La commission considère, en troisième lieu, que les comptes rendus des réunions de chantier, qui retracent l'exécution des projets, sont communicables à tout demandeur, en application de l'article L311-1 du code des relations entre le public et l'administration. Elle émet donc un avis favorable sur le point 5).

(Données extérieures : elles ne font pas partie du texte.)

Lemma reject_frees_slot_witness :
  statusCode
    (createBooking (Sample.at_ 4 "b3")
       (Sample.book Sample.bob "hall" "hall" "09:30" "10:30")
       Sample.two_bookings).1 = 409
  ∧ statusCode
      (createBooking (Sample.at_ 4 "b3")
         (Sample.book Sample.bob "hall" "hall" "09:30" "10:30")
         (put_approve (Sample.at_ 3 "")
            (Sample.decide_ Sample.root "b2" rejected)
            Sample.two_bookings).2).1 = 201.
Proof.
  split; [vm_compute; reflexivity|].
  apply (reject_frees_slot (Sample.at_ 3 "")
           (Sample.decide_ Sample.root "b2" rejected) (Sample.at_ 4 "b3")
           (Sample.book Sample.bob "hall" "hall" "09:30" "10:30")
           Sample.two_bookings Sample.hall 34200 37800);
    try (vm_compute; reflexivity).
  intros j r.
  apply (map_Forall_lookup_1
           (λ j r, j ≠ "b2" → ¬ conflicting "hall" 20000 34200 37800 (j, r))).
  refine (bool_decide_unpack _ _). vm_compute. exact I.
Defined.

(** ** Approval *)

(** X7.  When the approval route answers 200, the actor is an
    administrator, the decision is approved or rejected, the booking was
    pending, and afterwards it carries the decision, the administrator as
    approver, the server's time as approval time and the admin notes if
    any were sent (else the ones it had); its facility, owner, date,
    times, purpose, notes and creation time are unchanged, and so is
    every other booking. *)
Theorem put_approve_effect env req db :
  statusCode (put_approve env req db).1 = 200 →
  ∃ b b',
    role (user req) = admin
    ∧ rq_status (body req) ∈ [approved; rejected]
    ∧ facility_bookings db !! params_id req = Some b
    ∧ status b = pending
    ∧ facility_bookings (put_approve env req db).2 !! params_id req
      = Some b'
    ∧ res_data (payload (put_approve env req db).1)
      = Some (params_id req, b')
    ∧ status b' = rq_status (body req)
    ∧ approved_by b' = Some (u_id (user req))
    ∧ approved_at b' = Some (js_now env)
    ∧ admin_notes b'
      = match rq_admin_notes (body req) with
        | Some n => Some n
        | None => admin_notes b
        end
    ∧ facility_id b' = facility_id b
    ∧ user_id b' = user_id b
    ∧ booking_date b' = booking_date b
    ∧ start_time b' = start_time b
    ∧ end_time b' = end_time b
    ∧ purpose b' = purpose b
    ∧ notes b' = notes b
    ∧ created_at b' = created_at b
    ∧ (∀ k, k ≠ params_id req →
         facility_bookings (put_approve env req db).2 !! k
         = facility_bookings db !! k).
Proof.
  unfold put_approve, requireAdmin, validateRequest.
  case_decide as Hrole; [done|].
  destruct (approveBookingSchema _) eqn:Hschema; [|done].
  rewrite approveBooking_eq. case_decide; [done|].
  destruct (facility_bookings db !! params_id req) as [b|] eqn:Hb; [|done].
  case_decide as Hp; [|done]. intros _.
  exists b, (update_updated_at_column env
               (updateData env (user req) (body req) b)).
  simpl. rewrite lookup_insert_eq. split_and!; try done.
  - unfold approveBookingSchema in Hschema.
    apply andb_prop in Hschema as [Hst _].
    by apply bool_decide_eq_true in Hst.
  - intros k Hk. by rewrite lookup_insert_ne.
Qed.

Lemma put_approve_effect_witness :
  ∃ b',
    facility_bookings Sample.first_approval.2 !! "b2" = Some b'
    ∧ status b' = approved
    ∧ approved_by b' = Some "root"
    ∧ approved_at b' = Some 3000
    ∧ user_id b' = "alice".
Proof.
  destruct (put_approve_effect (Sample.at_ 3 "")
              (Sample.decide_ Sample.root "b2" approved)
              Sample.two_bookings)
    as (b & b' & _ & _ & Hb & _ & Hb' & _ & Hst & Hby & Hat & _ & _
        & Hu & _); [vm_compute; reflexivity|].
  exists b'. split; [exact Hb'|]. split; [exact Hst|].
  split; [exact Hby|]. split; [exact Hat|].
  rewrite Hu. vm_compute in Hb. injection Hb as <-. reflexivity.
Defined.
(** [INSERT INTO inventory_items]. *)
Definition insert_inventory_item (id : uuid) (r : inventory_items_row) (d : db) : result db_error db :=
  match inventory_items d !! id with
  | Some _ => Err (unique_violation "id")
  | None =>
      Ok {| transactions := transactions d;
            transaction_items := transaction_items d;
            inventory_items := <[id := r]> (inventory_items d);
            inventory_movements := inventory_movements d |}
  end.

(** [DELETE FROM transactions WHERE id = id]; [transaction_items] references
    it [ON DELETE CASCADE]. *)
Definition delete_transaction (id : uuid) (d : db) : db :=
  {| transactions := delete id (transactions d);
     transaction_items :=
       filter (λ r, ti_transaction_id r ≠ id) (transaction_items d);
     inventory_items := inventory_items d;
     inventory_movements := inventory_movements d |}.

(** The statements the application sends. *)
Inductive statement :=
| insert_into_transactions (id : uuid) (row : transactions_row)
| insert_into_transaction_items (rows : list transaction_items_row)
| insert_into_inventory_items (id : uuid) (row : inventory_items_row)
| insert_into_inventory_movements (row : inventory_movements_row)
| update_inventory_items_set_quantity (quantity : decimal) (id : uuid)
| delete_from_transactions (id : uuid).
Lemma count_rows {A} (P : event → bool) (f : A → row) l :
  (∀ r, P (EvRow r) = false) →
  List.filter P (map (λ x, EvRow (f x)) l) = [].
Proof. intros HP. induction l as [|x l IH]; [done|]. simpl. by rewrite HP. Qed.

Lemma interface_row_own_fields h ip (v : record) lk (i : record) :
  interface_row h ip v lk i !! "interface_ip" = Some (i !! "ipaddr") ∧
  interface_row h ip v lk i !! "interface_status" = Some (i !! "status") ∧
  interface_row h ip v lk i !! "protocol_status" = Some (i !! "proto").
Proof.
  unfold interface_row.
  generalize (cdp_get lk (i !! "intf") !! "neighbor")
    (cdp_get lk (i !! "intf") !! "neighbor_platform")
    (cdp_get lk (i !! "intf") !! "neighbor_port")
    (i !! "intf") (i !! "ipaddr") (i !! "status") (i !! "proto")
    (v !! "hardware") (v !! "version").
  intros. repeat split.
Qed.

Lemma lookup_map {A B} (f : A → B) (l : list A) i :
  map f l !! i = f <$> l !! i.
Proof. revert i. induction l as [|x l IH]; intros [|i]; simpl; auto. Qed.

Lemma rows_of_interfaces {A} (f : A → row) (l : list A) ip :
  rows_of ([EvPrompt] ++ map (λ x, EvRow (f x)) l ++ [EvDisconnect])
    ++ rows_of (handled ip (inr tt)) = map f l.
Proof.
  change (rows_of (map (λ x, EvRow (f x)) l ++ [EvDisconnect]) ++ [] = map f l).
  by rewrite rows_of_app, rows_of_rows, !app_nil_r.
Qed.

Lemma summary_row_cells h ip (v : record) :
  csv_cells (summary_row h ip v) =
    [h; ip; cell_text (v !! "hardware"); cell_text (v !! "version"); "OK";
     "N/A"; "N/A"; "N/A"; "N/A"; "N/A"; "N/A"; "N/A"].
Proof.
  unfold summary_row. generalize (v !! "hardware") (v !! "version").
  intros. reflexivity.
Qed.

Section MoreOutcomes.
Variable ConnectHandler : base_device → session.
Variables (usr pwd enable : string).

Abbreviation sess := (the_session ConnectHandler usr pwd enable).
Abbreviation trace := (session_trace ConnectHandler usr pwd enable).
Abbreviation script := (iteration_script ConnectHandler usr pwd enable).
Abbreviation base := (make_base_device usr pwd enable).

Ltac agree H1 H2 :=
  rewrite H1 in H2;
  first [ discriminate H2 | injection H2; clear H2; intros; subst | clear H2 ].

Ltac one_path :=
  repeat match goal with
  | H1 : connect ?s = _, H2 : connect ?s = _ |- _ => agree H1 H2
  | H1 : COMMAND_MAP !! ?os = _, H2 : COMMAND_MAP !! ?os = _ |- _ =>
      agree H1 H2
  | H1 : fetch ?s ?c [] = _, H2 : fetch ?s ?c [] = _ |- _ => agree H1 H2
  | H1 : find_prompt ?s = _, H2 : find_prompt ?s = _ |- _ => agree H1 H2
  | H : ?x ≠ ?x |- _ => by destruct H
  end.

En quatrième et dernier lieu, s'agissant du point 6), la commission rappelle que les documents produits ou reçus dans le cadre et pour les besoins d’une procédure juridictionnelle, qu'elle soit de nature civile, pénale ou commerciale, ne présentent pas un caractère administratif et n'entrent donc pas dans le champ d'application du livre III du code des relations entre le public et l’administration. Il en va ainsi, notamment des jugements, ordonnances, décisions ou arrêts rendus par les juridictions de l'ordre judiciaire ou administratif. C'est aussi le cas, plus largement, pour les dossiers de demande d'aide judiciaire (CE, 5 juin 1991, n° 102627, aux T. p. 948), des décisions du parquet, des dossiers d'instruction, des procès-verbaux d'audition, des rapports d'expertise ou des mémoires et observations des parties - c'est à dire de l'ensemble des pièces de procédure proprement dites - mais aussi des documents de travail internes à une juridiction, destinés à leurs membres et concourant à l'instruction des affaires ou à la formation des jugements (CE, 9 mars 1983, SOS Défense et CE, 28 avril 1993, n° 117480, T. p. 782). En l’espèce, la commission constate que les documents cités au point 6) revêtent un caractère juridictionnel. Par suite, Elle se déclare donc incompétente pour se prononcer sur ce point.